*ABOUT THIS TASK:*
Of the entries below, return only those lines from the line with "Definition group_all : Z := 56." to the line with "Definition scope_error (path", exactly, both included.

*Collected data:*
(* ===== verification/FsControllers.v ===== *)
(** * api/fs/fs.cpp, namespace controllers: the filesystem methods

    Every controller takes the request data and returns the response object.
    Missing fields and paths outside the configured scopes are answered with
    an error object; ill-typed fields and filesystem errors throw. *)

From S2P Require Import Prelude Strings Regex OMap Outcome Json Errors State Helpers Options Paths.
From S2P Require Import Permission Auth Connections Base64 Fs.
From Stdlib Require Import Ascii.

(** ** Response objects *)

Section responses.
Context `{Platform}.

(** [output["error"] = e; return output;] *)
Definition ret_error (e : json) : M json := mret (mk_obj [("error", e)]).
Definition ret_missing (arg : string) : M json := ret_error (errors.makeMissingArgErrorPayload arg).
(** [output["success"] = true] *)
Definition ret_success : M json := mret (mk_obj [("success", JBool true)]).
Definition ret_message (m : string) : M json :=
  mret (mk_obj [("success", JBool true); ("message", JStr m)]).
Definition ret_value (v : json) : M json :=
  mret (mk_obj [("returnValue", v); ("success", JBool true)]).

(** [input[k].get<T>()] *)
Definition field {A} (input : json) (k : string) (get : json -> outcome A) : M A :=
  lift (jat input k ≫= get).
(** the same for an optional field *)
Definition field_or {A} (input : json) (k : string) (get : json -> outcome A) (d : A) : M A :=
  if helpers.hasField input k then field input k get else mret d.
End responses.

Module fs_controllers.
Import helpers settings paths permission events fs.

(** [filesystem::perms] *)
Definition perms_all : Z := 511.
Definition owner_all : Z := 448.
Definition owner_read : Z := 256.
Definition owner_write : Z := 128.
Definition owner_exec : Z := 64.
Definition group_all : Z := 56.
Definition group_read : Z := 32.
Definition group_write : Z := 16.
Definition group_exec : Z := 8.
Definition others_all : Z := 7.
Definition others_read : Z := 4.
Definition others_write : Z := 2.
Definition others_exec : Z := 1.

Section fs_controllers.
Context `{Platform}.

Definition scope_error (path : string) : M json :=
  ret_error (errors.makeErrorPayload errors.NE_FS_SCOPERR path).

Definition __writeOrAppendFile (input : json) (append : bool) : M json :=
  match missingRequiredField input ["path"; "data"] with
  | Some arg => ret_missing arg
  | None =>
      filename ← field input "path" get_string;
      data ← field input "data" get_string;
      ok ← hasFileSystemPathAccess filename FileSystemAccessPermissionWrite;
      if negb ok then scope_error filename else
      w ← writeFile {| fw_filename := filename; fw_data := data; fw_append := append |};
      if (w : bool) then ret_success
      else ret_error (errors.makeErrorPayload errors.NE_FS_FILWRER filename)
  end.

Definition __writeOrAppendBinaryFile (input : json) (append : bool) : M json :=
  match missingRequiredField input ["path"; "data"] with
  | Some arg => ret_missing arg
  | None =>
      filename ← field input "path" get_string;
      data ← field input "data" get_string;
      let data := base64.from_base64 data in
      ok ← hasFileSystemPathAccess filename FileSystemAccessPermissionWrite;
      if negb ok then scope_error filename else
      w ← writeFile {| fw_filename := filename; fw_data := data; fw_append := append |};
      if (w : bool) then ret_success
      else ret_error (errors.makeErrorPayload errors.NE_FS_FILWRER filename)
  end.

Definition createDirectory (input : json) : M json :=
  if negb (hasRequiredFields input ["path"]) then ret_missing "path" else
  path ← field input "path" get_string;
  ok ← hasFileSystemPathAccess path FileSystemAccessPermissionWrite;
  if negb ok then scope_error path else
  created ← sys_call_o (sys_create_directories path);
  if (created : bool) then ret_message ("Directory " +:+ path +:+ " was created")
  else ret_error (errors.makeErrorPayload errors.NE_FS_DIRCRER path).

Definition remove (input : json) : M json :=
  if negb (hasRequiredFields input ["path"]) then ret_missing "path" else
  path ← field input "path" get_string;
  ok ← hasFileSystemPathAccess path FileSystemAccessPermissionWrite;
  if negb ok then scope_error path else
  n ← sys_call_o (sys_remove_all path);
  if decide (n <> 0%Z) then ret_message (path +:+ " was removed")
  else ret_error (errors.makeErrorPayload errors.NE_FS_REMVERR path).

Definition reader_options (input : json) : M FileReaderOptions :=
  pos ← field_or input "pos" get_llong (-1)%Z;
  size ← field_or input "size" get_llong (-1)%Z;
  mret {| ro_pos := pos; ro_size := size |}.

Definition readFile (input : json) : M json :=
  if negb (hasRequiredFields input ["path"]) then ret_missing "path" else
  readerOptions ← reader_options input;
  path ← field input "path" get_string;
  ok ← hasFileSystemPathAccess path FileSystemAccessPermissionRead;
  if negb ok then scope_error path else
  r ← fs.readFile path readerOptions;
  if decide (fr_status r <> errors.NE_ST_OK)
  then ret_error (errors.makeErrorPayload (fr_status r) path)
  else ret_value (JStr (fr_data r)).

Definition readBinaryFile (input : json) : M json :=
  if negb (hasRequiredFields input ["path"]) then ret_missing "path" else
  readerOptions ← reader_options input;
  path ← field input "path" get_string;
  ok ← hasFileSystemPathAccess path FileSystemAccessPermissionRead;
  if negb ok then scope_error path else
  r ← fs.readFile path readerOptions;
  if decide (fr_status r <> errors.NE_ST_OK)
  then ret_error (errors.makeErrorPayload (fr_status r) path)
  else ret_value (JStr (base64.to_base64 (fr_data r))).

*EXPECTED ANSWER:*
Definition group_all : Z := 56.
Definition group_read : Z := 32.
Definition group_write : Z := 16.
Definition group_exec : Z := 8.
Definition others_all : Z := 7.
Definition others_read : Z := 4.
Definition others_write : Z := 2.
Definition others_exec : Z := 1.

Section fs_controllers.
Context `{Platform}.

Definition scope_error (path : string) : M json :=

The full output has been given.